Studenti e ricercatori

Brexit, ricercatore lascia la Gran Bretagna e va a Venezia

di Redazione Scuola

S
2
4Contenuto esclusivo S24

Un progetto finanziato dallo European research council che sta per partire e l'incertezza per
gli effetti della Brexit. E' la situazione nella quale si è trovato Joseph Sanzo, americano, studioso di storia delle religioni ed in particolare delle relazioni giudeo-cristiane durante il periodo tardo antico in forza all'università di Warwick, in Inghilterra. Alla fine ha scelto di trasferirsi all'università Ca' Foscari di Venezia per continuare a godere dei benefici del finanziamento europeo.

«Prendere la decisione di cambiare istituzione è stato molto difficile - spiega - perché stimo moltissimo i miei colleghi di Warwick.

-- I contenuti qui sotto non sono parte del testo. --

(* ===== verification/WordTokensWitnesses.v ===== *)
(** * WordTokensWitnesses: texts cut into words

    Reference instances of the classes of [WordTokens.v], and its theorems at texts whose
    pieces ICU's rules give a status without a letter, or a letter without a status. *)

From S2P Require Import Prelude Tokens WordTokens PgRef.

Open Scope Z_scope.

(** ASCII letters and digits, and the superscript two, which is numeric *)
#[local] Instance WordUnicode : Unicode := {
  is_alphabetic c := ((65 <=? c) && (c <=? 90)) || ((97 <=? c) && (c <=? 122));
  is_uppercase c := (65 <=? c) && (c <=? 90);
  is_numeric c := ((48 <=? c) && (c <=? 57)) || (c =? 178)
}.

(** pieces of characters of a kind: letters and underscores are words (200), digits numbers (100),
    anything else alone has no status *)
Definition status_of (c : Z) : Z :=
  if is_alphabetic c || (c =? 95) then 200 else if (48 <=? c) && (c <=? 57) then 100 else 0.
Fixpoint cut_words (text : list Z) : list (list Z * Z) :=
  match text with
  | [] => []
  | c :: text =>
      match cut_words text with
      | (w, s) :: segments =>
          if (status_of c =? s) && negb (s =? 0) then (c :: w, s) :: segments else ([c], status_of c) :: (w, s) :: segments
      | [] => [([c], status_of c)]
      end
  end.
Lemma cut_words_concat text : concat (cut_words text).*1 = text.
Proof.
  induction text as [|c text IH]; [done|]. cbn [cut_words]. destruct (cut_words text) as [|[w s] segments].
  - cbn in *. by subst text.
  - cbn in IH. subst text. by destruct ((status_of c =? s) && _).
Qed.
#[export] Program Instance RefIcu : Icu := { word_boundaries text := bounds 0 (cut_words text); word_segments := cut_words }.
Next Obligation. done. Qed.
Next Obligation. intros text. apply cut_words_concat. Qed.

Definition token_spans (text : list Z) : option (list (Z * Z)) :=
  match icu_tokens 20 20 text with Ok ts => Some ((λ t, (offset_from t, offset_to t)) <$> ts) | _ => None end.
(** "x 7" with a peanut of four bytes and two code units between *)
Example words_after_emoji : token_spans [120; 32; 129372; 55] = Some [(0, 1); (6, 7)].
Proof. vm_compute. reflexivity. Qed.
(** a superscript two is a token after a space and none after a letter *)
Example superscript_after_space : token_spans [120; 32; 178] = Some [(0, 1); (2, 4)].
Proof. vm_compute. reflexivity. Qed.
Example superscript_after_letter : token_spans [120; 178] = Some [(0, 1)].
Proof. vm_compute. reflexivity. Qed.
(** an underscore between spaces: the tokenizer does not return *)
Example underscore_never_returns : ∀ fuel calls, icu_tokens fuel calls [120; 32; 95; 32; 121] = NoFuel.
Proof.
  pose proof (icu_stream_ok [120; 32; 95; 32; 121] 5 [] 0 (word_segments [120; 32; 95; 32; 121]) usize_max Token_default
    ltac:(apply Nat.leb_le; reflexivity) eq_refl eq_refl eq_refl) as Hs. exact Hs.
Qed.

(** a dictionary that makes a token of every character *)
#[export] Instance RefLindera : Lindera := {
  lindera_tokenize _ text :=
    Some (imap (λ i c, {| lt_text := [c]; byte_start := Z.of_nat i; byte_end := Z.of_nat i + 1; lt_position := Z.of_nat i;
                          lt_position_length := 1 |}) text);
  is_whitespace c := c =? 32
}.
Definition lindera_texts (stream : outcome MultiLanguageTokenStream) : option (list (list Z)) :=
  match stream with
  | Ok s => match lindera_tokens 3 s with Ok ts => Some (tok_text <$> ts) | _ => None end
  | _ => None
  end.
Example lindera_two_tokens : lindera_texts (lindera_chinese Token_default [97; 98]) = Some [[97]; [98]].
Proof. vm_compute. reflexivity. Qed.
Example lindera_blank : lindera_texts (lindera_korean Token_default [32; 32]) = Some [].
Proof. vm_compute. reflexivity. Qed.
(* ===== verification/SnippetsWitnesses.v ===== *)
(** * SnippetsWitnesses: the rows of two target lists with snippets

    The theorems of [Snippets.v] at a table with a text column, over the segments of
    [ScanWitnesses.v]: a row with a score and a snippet, one reached by a chain of HOT updates,
    and a target list with two snippets of the same column. *)

From S2P Require Import Prelude Page Block PgUtils TokenizerConfig Query CustomScan Schema Options Rows Reader Parallel ScanExec FastFields Operator AmScan Planner Snippets PgRef QueryRef SchemaRef ScanWitnesses FastFieldWitnesses OperatorWitnesses AmScanWitnesses.

Open Scope Z_scope.

#[export] Program Instance RefSnippetOrder : SnippetOrder := { snippet_keys := elements }.
Next Obligation. done. Qed.

(** a heap with a tuple at [(0, 1)], and one at [(0, 3)] that is a HOT update of the one at [(0, 2)];
    a tuple has one column, [body] *)
Definition ref_fetch (tid : ItemPointerData) : option string :=
  if ip_posid tid =? 1 then Some "red shoes"%string else if ip_posid tid =? 3 then Some "blue shoes"%string else None.
#[export] Program Instance RefHeapFetch : HeapFetch := {
  HeapRowTuple := string;
  heap_fetch := ref_fetch;
  table_index_fetch_tuple tid :=
    ref_fetch (if ip_posid tid =? 2 then {| ip_blkid := ip_blkid tid; ip_posid := 3 |} else tid);
  get_by_name t name := if String.eqb name "body" then Some (Some t) else None
}.
Next Obligation. intros tid t. unfold ref_fetch. by destruct (Z.eqb_spec (ip_posid tid) 2) as [->|]. Qed.
(** the whole text, between the tags *)
#[export] Instance RefSnippets : TantivySnippets := {
  SnippetGenerator := Z;
  generator_create _ _ _ := Some 150;
  set_max_num_chars n _ := n;
  snippet_html _ _ text prefix postfix := (prefix +:+ text +:+ postfix)%string
}.
#[export] Instance RefExec : PgExec := {
  PgVal := Z + string;
  float4_val s := inl s;
  text_val s := inr s;
  eval_var t _ _ := Some (inr t);
  eval_const c := inr <$> text_from_datum (constvalue c) (constisnull c);
  eval_func _ _ := None;
  eval_other _ _ := None
}.

(** [paradedb.snippet(body, open, close, 100)], whose constants are at [address] and on *)
Definition snippet_call (address : Z) (open close : string) : PlanExpr :=
  X_FuncExpr 4712 [X_Var 1 1; X_Const address (text_const open); X_Const (address + 64) (text_const close);
                   X_Const (address + 128) (text_const "100")].
Definition score_call : PlanExpr := X_FuncExpr 4711 [X_Var 1 1].
Definition doc_schema : SearchIndexSchema :=
  {| sis_fields := [{| sf_id := 0; sf_name := "body";
       sf_config := TextConfig true true false true raw_tokenizer Basic NormalizeRaw None; sf_type := SText |}];
     sis_key := 0; sis_schema := [("body"%string, AddText {| text_stored := true; text_fast := None; text_indexing := None |})]; sis_lookup := None |}.
Definition doc_fields : PdbScanFields :=
  {| st_heaprelid := MkOid 600; st_indexrelid := MkOid 903; st_rti := U32 1; st_limit := None; st_sort_field := None;
     st_sort_direction := None; st_search_query_input := Input.All; st_segment_count := Usize 2;
     st_var_attname_lookup := {[ (1, 1) := "body"%string ]} |}.
Definition doc_state (scores : bool) : PdbScanState :=
  {| parallel_state := None; search_query_input := Input.All; search_reader := None; targetlist_len := 2; state_limit := None;
     state_sort_field := None; need_scores_field := scores; heap_tuple_check_count := 0; virtual_tuple_count := 0;
     invisible_tuple_count := 0 |}.
Definition asked (address : Z) (open close : string) : SnippetInfo :=
  {| si_field := "body"; start_tag := open; end_tag := close; max_num_chars := address |}.
Definition start_state (infos : list SnippetInfo) : ProjectionState :=
  {| pj_rti := 1; pj_attname_lookup := {[ (1, 1) := "body"%string ]};
     snippet_generators := list_to_map ((λ info, (info, None)) <$> infos); placeholder_targetlist := None;
     pj_const_score_node := None; const_snippet_nodes := ∅; const_values := ∅ |}.
Lemma starts scores tl infos :
  any_child (uses_scores 4711 1) (plan_expr <$> tl) = Ok scores →
  concat_ok (uses_snippets 4712 1 {[ (1, 1) := "body"%string ]}) tl = Ok infos →
  create_projections 4711 4712 doc_fields 1 tl = Ok (scores, start_state infos).
Proof. intros Hs Hi. unfold create_projections. cbn [st_var_attname_lookup st_rti doc_fields u32_val]. by rewrite Hs, Hi. Qed.
Definition body_generator (info : SnippetInfo) : Field * SnippetGenerator := (0, 150).

(** the rows at [(0, 1)] and at [(0, 2)], the second of which the scan sees at [(0, 3)] *)
Definition doc_rows : list (Z * Score * HeapRowTuple) := [(1, 7, "red shoes"%string); (2, 5, "blue shoes"%string)].
Example second_row_visible : (check_visibility with_rel_and_snap 2).1 = Some "blue shoes"%string.
Proof. vm_compute. reflexivity. Qed.
Lemma doc_rows_fields infos : Forall (λ info, si_field info = "body"%string) infos →
  Forall (λ row : Z * Score * HeapRowTuple, has_fields infos row.1.1) doc_rows.
Proof.
  intros Hb. apply Forall_true. intros row info t Hin _. rewrite Forall_forall in Hb. exists (Some t). cbn. by rewrite Hb.
Qed.

(** [SELECT score(body), snippet(body, '<i>', '</i>', 100), body] *)
Definition one_snippet : list PlanExpr := [score_call; snippet_call 1000 "<i>" "</i>"; X_Var 1 1].
Definition one_info : list SnippetInfo := [asked 1128 "<i>" "</i>"].
Lemma asks_one : asks_for 4711 4712 body_generator (doc_state true) two_segments doc_schema doc_fields 1 one_snippet
  (start_state one_info) one_info.
Proof.
  split; [discriminate|]. split; [apply starts; vm_compute; reflexivity|]. split; [vm_compute; reflexivity|]. split; [reflexivity|].
  split; [by left|]. intros info ->%list_elem_of_singleton. reflexivity.
Qed.
Lemma rows_have_scores_and_snippets_witness :
  ∃ pj, rescan_projections 4711 4712 (doc_state true) two_segments doc_schema one_snippet (start_state one_info) = Ok pj ∧
    project_rows (doc_state true) one_snippet pj doc_rows =
      Ok [[Some (inl 7); Some (inr "<i>red shoes</i>"%string); Some (inr "red shoes"%string)];
          [Some (inl 5); None; Some (inr "blue shoes"%string)]].
Proof.
  destruct (rows_have_scores_and_snippets 4711 4712 body_generator (doc_state true) two_segments doc_schema doc_fields 1 one_snippet
    (start_state one_info) one_info doc_rows asks_one) as (pj & Hpj & Hrows).
  - apply NoDup_singleton.
  - apply doc_rows_fields. by repeat constructor.
  - exists pj. split; [exact Hpj|exact Hrows].
Defined.

(** [SELECT snippet(body, '<i>', '</i>', 100), snippet(body, '<b>', '</b>', 100)]: the first is null, and the
    second may have the tags of the first *)
Definition two_snippets : list PlanExpr := [snippet_call 1000 "<i>" "</i>"; snippet_call 2000 "<b>" "</b>"].
Definition two_infos : list SnippetInfo := [asked 1128 "<i>" "</i>"; asked 2128 "<b>" "</b>"].
Lemma asks_two : asks_for 4711 4712 body_generator (doc_state false) two_segments doc_schema doc_fields 1 two_snippets
  (start_state two_infos) two_infos.
Proof.
  split; [discriminate|]. split; [apply starts; vm_compute; reflexivity|]. split; [vm_compute; reflexivity|]. split; [reflexivity|].
  split; [by right|]. intros info [->| ->%list_elem_of_singleton]%elem_of_cons; reflexivity.
Qed.
Lemma repeated_snippet_is_null_witness :
  ∃ pj out, rescan_projections 4711 4712 (doc_state false) two_segments doc_schema two_snippets (start_state two_infos) = Ok pj ∧
    project_rows (doc_state false) two_snippets pj doc_rows = Ok out ∧ length out = 2%nat ∧
    Forall (λ vals, vals !! 0%nat = Some None) out.
Proof.
  apply (repeated_snippet_is_null 4711 4712 body_generator (doc_state false) two_segments doc_schema doc_fields 1
    [] (snippet_call 1000 "<i>" "</i>") [] (snippet_call 2000 "<b>" "</b>") [] (start_state two_infos)
    two_infos 1 doc_rows asks_two).
  - by eexists _, _.
  - by eexists _, _.
  - apply doc_rows_fields. by repeat constructor.
Defined.
Definition rows_of (o : outcome ProjectionState) (tl : list PlanExpr) : option (list (list (option PgVal))) :=
  match o with Ok pj => match project_rows (doc_state false) tl pj doc_rows with Ok rows => Some rows | _ => None end | _ => None end.
Example both_snippets :
  rows_of (rescan_projections 4711 4712 (doc_state false) two_segments doc_schema two_snippets (start_state two_infos)) two_snippets
  = Some [[None; Some (inr "<i>red shoes</i>"%string)]; [None; None]].
Proof. vm_compute. reflexivity. Qed.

La decisione finale si è basata sull'appeal esercitato dal poter spostare il mio finanziamento a Ca' Foscari; ma la Brexit è stata uno dei fattori decisivi».

Sanzo non ha avuto tentennamenti. «Quando ho saputo di aver vinto un finanziamento Erc, la scorsa estate, l'uscita dall'Unione europea senza accordo era una possibilità concreta.
Ero particolarmente preoccupato che il mio progetto non potesse più far parte dell'European research council, di cui condivido pienamente missione e obiettivi - continua -. Quindi credo che la Brexit mi abbia spinto a cercare università fuori dal Regno Unito che potessero ospitare il mio grant».

Sanzo, che si occuperà a Ca' Foscari di Storia delle religioni all'interno del dipartimento di Studi sull'Asia e Africa mediterranea, ha vinto un finanziamento Erc Starting Grant da 1 milione e 300 mila euro che vedrà lavorare insieme alui per cinque anni a partire da febbraio 2020, anche un team interdisciplinare composto da quattro studiosi.